Department of Ophthalmology, National Taiwan University Biomedical Park Hospital, Hsinchu, Taiwan.
Taiwan J Ophthalmol. 2022 May 13;13(1):75-79. doi: 10.4103/tjo.tjo_14_22. eCollection 2023 Jan-Mar.
This study aimed to describe and investigate the surgical outcome and complications of fibrin glue-assisted double bipedicle conjunctival flaps (CFs) (FADCOF), an alternative surgical technique that restores a stable ocular surface in patients with painful blinding ocular surface disease combined with a shortage of bulbar conjunctiva. Six eyes of six patients with painful blinding ocular surface disease were enrolled in this study. All patients had inadequate superior or inferior conjunctiva tissue to cover the whole corneal surface owing to previous surgeries or ocular surface diseases. These patients received FADCOF between 2009 and 2019. The main outcome included surgical success rate, visual analog scale (VAS) pain score, ocular inflammation score, and postoperative complications.
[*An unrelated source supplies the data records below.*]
(* ===== verification/NodeMine.v ===== *)
(** [vireon-node/src/devnet.rs]: the node's operations that mine or create a
    chain root: genesis initialisation and import, development mining, mining of
    the pool, the development spend, reset.  The native search is a parameter;
    mining loops carry fuel. *)

From S2P Require Import Prelude RustStd Interfaces Crypto Errors Network Amount Signing Address Transaction Block Pow Consensus State Ledger Chain Genesis NodeConfig GenesisApproval Storage Mempool Node NodeOps.

(** [struct GenesisMarker] *)
Record GenesisMarker := {
  gm_network_id : string;
  gm_genesis_hash : string;
  gm_genesis_height : Z;
  gm_status_label : string;
}.

(** The chain root: the marker file, whether chain storage exists, the store. *)
Record ChainRoot := mkRoot { cr_marker : option GenesisMarker; cr_exists : bool; cr_db : ChainDb }.

Definition empty_db : ChainDb := mkDb [] [].

Definition marker_of `{Primitives} (config : NetworkConfig) (genesis : Block) : GenesisMarker := {|
  gm_network_id := cfg_network_id config;
  gm_genesis_hash := hash_to_hex (block_hash genesis);
  gm_genesis_height := bh_height (header genesis);
  gm_status_label := cfg_status_label config |}.

(** [struct SendTransactionSummary] *)
Record SendTransactionSummary := {
  stx_status : string;
  stx_tx_hash : string;
  stx_block_height : Z;
  stx_block_hash : string;
  stx_from : string;
  stx_to : string;
  stx_amount_atomic : Z;
  stx_max_fee_atomic : Z;
  stx_priority_fee_atomic : Z;
  stx_effective_fee_atomic : Z;
  stx_fee_atomic : Z;
  stx_sender_balance_atomic : Z;
  stx_recipient_balance_atomic : Z;
  stx_miner_address : string;
}.

Section roots.
Context `{Primitives}.

(** [storage::append_block] on a root: the store exists afterwards. *)
Definition append_to_root (path : string) (b : Block) : state_result ChainRoot NodeError () :=
  λ r, let '(res, db) := append_with_tip_link path b (cr_db r) in (res, mkRoot (cr_marker r) true db).

Definition set_marker (m : GenesisMarker) (r : ChainRoot) : ChainRoot :=
  mkRoot (Some m) (cr_exists r) (cr_db r).

(** [import_genesis_block] on the parsed genesis file. *)
Definition import_genesis_block (env : NodeEnv) (file : NodeResult Block) (force : bool)
    : state_result ChainRoot NodeError string :=
  config ← sr_lift (load_network_config (file_network (ne_files env)));
  r ← sr_get;
  if (is_some (cr_marker r) || cr_exists r) && negb force
  then sr_lift (Err (Input "genesis marker or chain database already exists; pass --force to replace chain root"))
  else
  genesis ← sr_lift file;
  _ ← (if requires_explicit_allow (cfg_network config)
       then sr_lift (verify_existing_genesis (ne_files env) (ne_deterministic env) [genesis])
       else expected ← sr_lift (ne_deterministic env);
            if negb (bool_decide (block_hash genesis = block_hash expected))
            then sr_lift (Err (Input ("imported genesis hash " ++ hash_to_hex (block_hash genesis)
                   ++ " does not match config-deterministic hash " ++ hash_to_hex (block_hash expected))%string))
            else mret ());
  _ ← (if force then sr_modify (λ r, mkRoot (cr_marker r) false empty_db) else mret ());
  _ ← append_to_root (dd_database (ne_dir env)) genesis;
  _ ← sr_modify (set_marker (marker_of config genesis));
  mret (hash_to_hex (block_hash genesis)).

(** [initialize_deterministic_genesis]: the genesis is mined for the gate and mined
    again ([mined]) for the root. *)
Definition initialize_deterministic_genesis (env : NodeEnv) (mined : NodeResult Block) (force_genesis : bool)
    : state_result ChainRoot NodeError () :=
  config ← sr_lift (load_network_config (file_network (ne_files env)));
  r ← sr_get;
  if negb (is_resettable (cfg_network config)) && is_some (cr_marker r) && negb force_genesis
  then sr_lift (Err (Input "genesis marker already exists; pass --force-genesis to recreate the chain root"))
  else
  _ ← (if requires_explicit_allow (cfg_network config)
       then sr_lift (_ ← verified_mainnet_genesis_manifest (ne_payload_json env) (ne_files env)
              (ne_deterministic env); Ok ())
       else mret ());
  genesis ← sr_lift mined;
  _ ← append_to_root (dd_database (ne_dir env)) genesis;
  sr_modify (set_marker (marker_of config genesis)).

(** [reset_devnet]; [running] is the outcome of [node_runtime_is_running] and
    [backup_io] of moving both directories into the backup. *)
Definition reset_devnet (env : NodeEnv) (mempool_dir : DataDir) (confirm : bool) (running : NodeResult bool)
    (backup_io : NodeResult ()) : node_op () :=
  config ← sr_lift (load_network_config (file_network (ne_files env)));
  let n := cfg_network config in
  if negb (is_resettable n) then sr_lift (Err (ResetNotAllowed (network_id n))) else
  _ ← sr_lift (ensure_network_storage_path n (ne_dir env));
  _ ← sr_lift (ensure_network_storage_path n mempool_dir);
  if negb confirm then sr_lift (Err (ResetConfirmationRequired (network_id n))) else
  is_running ← sr_lift running;
  if (is_running : bool) then sr_lift (Err (ResetWhileNodeRunning (network_id n))) else
  _ ← sr_lift backup_io;
  sr_modify (λ _, mkNode empty_db []).

End roots.

Section mining_ops.
Context `{Primitives}.
Context (search : Z → bytes → bytes → Z → Z → search_result).

Definition init_devnet (fuel : nat) (env : NodeEnv) (clock : nat → Z) (miner_address : string)
    : fueled ChainDb NodeError ChainSummary :=
  config ← fl_op (sr_lift (load_network_config (file_network (ne_files env))));
  _ ← fl_op (sr_lift (ensure_network_storage_path (cfg_network config) (ne_dir env)));
  db ← fl_op sr_get;
  match load_blocks (dd_database (ne_dir env)) db with
  | Ok existing => fl_op (sr_lift (summarize_validated_blocks env clock config existing))
  | Err (ChainNotInitialized _) =>
      genesis ← fl_loop (fmap (map_err Core) (genesis_with_difficulty_for_network search fuel
        (cfg_network config) miner_address (cfg_difficulty_leading_zero_bits config)));
      _ ← fl_op (append_with_tip_link (dd_database (ne_dir env)) genesis);
      fl_op (sr_lift (summarize_validated_blocks env clock config [genesis]))
  | Err e => fl_op (sr_lift (Err e))
  end.

(** The loop of [mine_dev_blocks]: each block is stored without the chain's
    validation. *)
Fixpoint mine_dev_loop (fuel : nat) (path : string) (config : NetworkConfig) (miner_address : string)
    (count : nat) (blocks : list Block) (last_block : Block) : fueled ChainDb NodeError (list Block) :=
  match count with
  | O => fl_op (mret blocks)
  | S count' =>
      next_block ← fl_loop (fmap (map_err Core) (child_block_with_consensus_difficulty search fuel blocks
        miner_address (wrapping_add 64 (bh_timestamp (header last_block)) (cfg_block_time_seconds config)) []
        (cfg_difficulty_leading_zero_bits config)));
      _ ← fl_op (append_with_tip_link path next_block);
      mine_dev_loop fuel path config miner_address count' (blocks ++ [next_block]) next_block
  end.

Definition mine_dev_blocks (fuel : nat) (env : NodeEnv) (clock clock' : nat → Z) (miner_address : string)
    (count : nat) : fueled ChainDb NodeError ChainSummary :=
  db ← fl_op sr_get;
  '(config, blocks, _) ← fl_op (sr_lift (load_validated_chain env clock db));
  last_block ← fl_op (sr_lift (ok_or (ChainNotInitialized (dd_database (ne_dir env))) (last blocks)));
  blocks ← mine_dev_loop fuel (dd_database (ne_dir env)) config miner_address count blocks last_block;
  fl_op (sr_lift (summarize_validated_blocks env clock' config blocks)).

Definition mine_dev_block (fuel : nat) (env : NodeEnv) (clock clock' : nat → Z) (miner_address : string)
    : fueled ChainDb NodeError ChainSummary := mine_dev_blocks fuel env clock clock' miner_address 1.

(** [create_block_template] from the files: its arguments are checked before the
    chain is loaded. *)
Definition node_block_template (env : NodeEnv) (clock : nat → Z) (t_select now : Z) (miner_address : string)
    (max_transactions : Z) (s : NodeState) : NodeResult BlockTemplate :=
  _ ← (if (max_transactions =? 0) || (max_transactions >? MAX_BLOCK_TEMPLATE_TRANSACTIONS)
       then Err (Input ("max_transactions must be between 1 and "
              ++ uint_to_string MAX_BLOCK_TEMPLATE_TRANSACTIONS)%string)
       else _ ← map_err (λ e, Input (VireonError_fmt e)) (Address_parse miner_address); Ok ());
  '(config, _, c) ← load_validated_chain env clock (ns_db s);
  create_block_template t_select now (dd_database (ne_dir env)) config c (ns_pool s) miner_address max_transactions.

Definition mine_pending_block (fuel : nat) (env : NodeEnv) (clock clock' clock'' : nat → Z)
    (t_select now now' : Z) (pool_io : bool) (miner_address : string)
    : fueled NodeState NodeError MinePendingBlockSummary :=
  config ← fl_op (sr_lift (load_network_config (file_network (ne_files env))));
  s ← fl_op sr_get;
  template ← fl_op (sr_lift (node_block_template env clock t_select now miner_address
    (cfg_max_mempool_transactions config) s));
  if bool_decide (bt_included_tx_hashes template = [])
  then fl_op (sr_lift (Err (Input "no valid pending transactions are available to mine"))) else
  b ← fl_loop (Ok <$> mine_block search fuel (bt_block template));
  submitted ← fl_op (submit_mined_block env clock' now' pool_io b);
  s' ← fl_op sr_get;
  '(_, _, c) ← fl_op (sr_lift (load_validated_chain env clock'' (ns_db s')));
  fl_op (mret {|
    mpb_status := prototype_mode (cfg_network config);
    mpb_block_height := smb_block_height submitted;
    mpb_block_hash := smb_block_hash submitted;
    mpb_included_tx_hashes := smb_accepted_tx_hashes submitted;
    mpb_skipped_tx_hashes := bt_skipped_tx_hashes template;
    mpb_pending_remaining := default 0 (smb_pending_remaining submitted);
    mpb_miner_address := miner_address;
    mpb_miner_balance_atomic := balance_of (ch_state c) miner_address |}).

(** [mine_block]: the pool when it has records, else an empty block. *)
Definition node_mine_block (fuel : nat) (env : NodeEnv) (c1 c2 c3 c4 : nat → Z) (t_status t_select now now' : Z)
    (pool_io : bool) (miner_address : string)
    : fueled NodeState NodeError (MinePendingBlockSummary + ChainSummary) :=
  pending ← fl_op (mempool_status c1 t_status (ne_dir env));
  if mss_pending_count pending >? 0 then
    summary ← mine_pending_block fuel env c2 c3 c4 t_select now now' pool_io miner_address;
    fl_op (mret (inl summary))
  else λ s,
    match mine_dev_block fuel env c2 c3 miner_address (ns_db s) with
    | None => None
    | Some (Ok summary, db) => Some (Ok (inr summary), mkNode db (ns_pool s))
    | Some (Err e, db) => Some (Err e, mkNode db (ns_pool s))
    end.

(** [send_dev_tx] *)
Definition send_dev_tx (fuel : nat) (env : NodeEnv) (clock : nat → Z) (now : Z) (from_private_key_hex to : string)
    (amount_atomic fee_atomic : Z) (miner_address : string) : fueled ChainDb NodeError SendTransactionSummary :=
  private_key ← fl_op (sr_lift (map_err (λ e, Input (VireonError_fmt e)) (PrivateKey_from_hex from_private_key_hex)));
  _ ← fl_op (sr_lift (map_err (λ e, Input (VireonError_fmt e)) (Address_parse to)));
  db ← fl_op sr_get;
  '(config, blocks, c) ← fl_op (sr_lift (load_validated_chain env clock db));
  last_block ← fl_op (sr_lift (ok_or (ChainNotInitialized (dd_database (ne_dir env))) (last blocks)));
  let n := cfg_network config in
  let from := Address_to_string (from_public_key_for_network (PrivateKey_public_key private_key) n) in
  let nonce := next_account_nonce blocks from in
  let anticipated := next_base_fee (Some last_block) in
  tx ← fl_op (sr_lift (map_err Core (Transaction_new_signed 1 nonce n private_key to amount_atomic
    (saturating_add 64 anticipated fee_atomic) fee_atomic None)));
  next_block ← fl_loop (fmap (map_err Core) (child_block_with_consensus_difficulty search fuel blocks
    miner_address (wrapping_add 64 (bh_timestamp (header last_block)) (cfg_block_time_seconds config)) [tx]
    (cfg_difficulty_leading_zero_bits config)));
  let '(appended, c') := append_block now next_block c in
  _ ← fl_op (sr_lift (map_err Core appended));
  _ ← fl_op (append_with_tip_link (dd_database (ne_dir env)) next_block);
  effective ← fl_op (sr_lift (map_err Core (effective_fee tx anticipated)));
  fl_op (mret {|
    stx_status := prototype_mode n;
    stx_tx_hash := hash_to_hex (tx_hash tx);
    stx_block_height := bh_height (header next_block);
    stx_block_hash := hash_to_hex (block_hash next_block);
    stx_from := from;
    stx_to := to;
    stx_amount_atomic := amount_atomic;
    stx_max_fee_atomic := tx_max_fee tx;
    stx_priority_fee_atomic := tx_priority_fee tx;
    stx_effective_fee_atomic := effective;
    stx_fee_atomic := fee_atomic;
    stx_sender_balance_atomic := balance_of (ch_state c') from;
    stx_recipient_balance_atomic := balance_of (ch_state c') to;
    stx_miner_address := miner_address |}).

End mining_ops.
Surgical success was defined as resolution of initial ocular complaints and restoration of a stable ocular surface with no flap melting, retraction, or dehiscence resulting in re-exposure of the corneal surface. All of the six eyes (100%) achieved surgical success. All patients reported significant improvement in subjective symptoms and complete resolution of ocular pain after the surgery (VAS pain score: 6.5 ± 0.5 preoperatively to 0.0 ± 0.0 at 1 month). Ocular inflammation score decreased significantly from a presurgical value of 1.83 ± 0.69 to 0.33 ± 0.47 1 month after the surgery. No postoperative complication was found during the long-term follow-up (range: 12-82 months). FADCOF is a reliable alternative for patients with painful blinding ocular surface diseases unsuitable for single total CF surgery. This surgical technique yields fast ocular surface stabilization, satisfactory recovery, and low complication rates.
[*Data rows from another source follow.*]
(** The loop appends [count] blocks, each one block time after the one before. *)
Lemma mine_dev_loop_times fuel path config miner count blocks p db blocks' db' :
  last blocks = Some p → 1 <= cfg_block_time_seconds config → 0 <= bh_timestamp (header p) →
  bh_timestamp (header p) + Z.of_nat count * cfg_block_time_seconds config < umax 64 →
  mine_dev_loop search fuel path config miner count blocks p db = Some (Ok blocks', db') →
  length blocks' = (length blocks + count)%nat ∧
  ∃ tip, last blocks' = Some tip ∧
    bh_timestamp (header tip) = bh_timestamp (header p) + Z.of_nat count * cfg_block_time_seconds config.
Proof.
  intros Hp Hbt. revert blocks p db Hp. induction count as [|count IH]; intros blocks p db Hp Hpos Hmax.
  - intros [= <- <-]. split; [lia|]. exists p. split; [done|]. lia.
  - cbn [mine_dev_loop]. rewrite fl_loop_bind.
    destruct (child_block_with_consensus_difficulty _ _ _ _ _ _ _) as [[b|e]|] eqn:E; [|done|done].
    cbn [fmap option_fmap option_map map_err]. rewrite fl_op_bind.
    destruct (append_with_tip_link path b db) as [[[]|e] db1]; [|done].
    apply (mined_child_fields _ _ p) in E; [|done|constructor].
    assert (bh_timestamp (header b) = bh_timestamp (header p) + cfg_block_time_seconds config) as Ht.
    { rewrite E. unfold wrapping_add, uwrap, saturating_add, umax in *.
      rewrite Z.mod_small by lia. lia. }
    intros Hl. apply IH in Hl as (Hlen & tip & Htip & Htime); [| by rewrite last_snoc | lia | lia].
    rewrite length_app in Hlen. simpl in Hlen. split; [lia|]. exists tip. split; [done|]. lia.
Qed.

Lemma late_tip_not_loaded env clock config blocks tip :
  last blocks = Some tip → clock (pred (length blocks)) + 7200 < bh_timestamp (header tip) →
  is_err (build_validated_chain env clock config blocks) = true.
Proof.
  intros Hl Hlate. unfold build_validated_chain.
  destruct (if requires_explicit_allow _ then _ else _) as [[]|e]; [|done]. cbn [mbind result_bind].
  destruct (from_blocks _ _) as [c|e] eqn:E; [|done]. exfalso.
  rewrite last_lookup in Hl. pose proof (from_blocks_clock _ _ _ _ _ _ E Hl). lia.
Qed.

(** A development run that stores so many blocks that the last one lies more
    than two hours after the clock ends in an error with all of them stored: the
    database changed, the new tip is [count] block times after the old one, and
    the chain in it is not accepted with any clock reading up to then. *)
Theorem mine_dev_blocks_strands fuel env clock clock' miner count db config blocks c p now blocks' db' :
  load_validated_chain env clock db = Ok (config, blocks, c) → last blocks = Some p →
  1 <= cfg_block_time_seconds config → 0 <= bh_timestamp (header p) →
  now + 7200 < bh_timestamp (header p) + Z.of_nat count * cfg_block_time_seconds config < umax 64 →
  (∀ i, clock' i <= now) →
  mine_dev_loop search fuel (dd_database (ne_dir env)) config miner count blocks p db = Some (Ok blocks', db') →
  ∃ e, mine_dev_blocks search fuel env clock clock' miner count db = Some (Err e, db') ∧
    length blocks' = (length blocks + count)%nat ∧
    ∀ clock'', (∀ i, clock'' i <= now) →
      is_err (build_validated_chain env clock'' config blocks') = true.
Proof.
  intros Hload Hp Hbt Hpos Hrange Hclock Hl.
  destruct (mine_dev_loop_times _ _ _ _ _ _ _ _ _ _ Hp Hbt Hpos (proj2 Hrange) Hl) as (Hlen & tip & Htip & Htime).
  assert (∀ clock'', (∀ i, clock'' i <= now) →
    is_err (build_validated_chain env clock'' config blocks') = true) as Hlate.
  { intros clock'' Hc. apply (late_tip_not_loaded _ _ _ _ tip Htip). specialize (Hc (pred (length blocks'))). lia. }
  unfold mine_dev_blocks. rewrite fl_op_bind. cbn [sr_get]. rewrite fl_op_bind. unfold sr_lift at 1. rewrite Hload.
  rewrite fl_op_bind. unfold sr_lift at 1. rewrite Hp. cbn [ok_or].
  assert (summarize_validated_blocks env clock' config blocks' =
    c ← build_validated_chain env clock' config blocks'; Ok (summarize_chain config blocks' c)) as Hsum
    by (unfold summarize_validated_blocks; by rewrite bool_decide_eq_false_2 by (by intros ->)).
  pose proof (Hlate clock' Hclock) as Herr.
  destruct (build_validated_chain env clock' config blocks') as [c'|e] eqn:Eb; [done|].
  exists e. split; [|done].
  unfold mbind, fueled_bind. rewrite Hl. unfold fl_op, sr_lift. by rewrite Hsum.
Qed.

End dev.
本研究旨在描述和调查纤维蛋白胶辅助双蒂结膜瓣(CFs)(FADCOF)的手术效果及并发症,这是一种替代手术技术,用于为患有疼痛性致盲性眼表疾病且球结膜短缺的患者恢复稳定的眼表。本研究纳入了6例患有疼痛性致盲性眼表疾病的患者的6只眼。所有患者由于既往手术或眼表疾病,其上睑或下睑结膜组织不足以覆盖整个角膜表面。这些患者在2009年至2019年期间接受了FADCOF手术。主要观察指标包括手术成功率、视觉模拟量表(VAS)疼痛评分、眼部炎症评分及术后并发症。手术成功定义为初始眼部症状消失,眼表恢复稳定,无瓣融化、退缩或裂开导致角膜表面再次暴露。6只眼(100%)均获得手术成功。所有患者术后主观症状均有显著改善,眼部疼痛完全缓解(VAS疼痛评分:术前6.5±0.5,术后1个月为0.0±0.0)。眼部炎症评分从术前的1.83±0.69显著降至术后1个月的0.33±0.47。长期随访(范围:12 - 82个月)期间未发现术后并发症。对于不适于单眼全CF手术的疼痛性致盲性眼表疾病患者,FADCOF是一种可靠的替代方法。该手术技术能快速稳定眼表,恢复效果满意,并发症发生率低。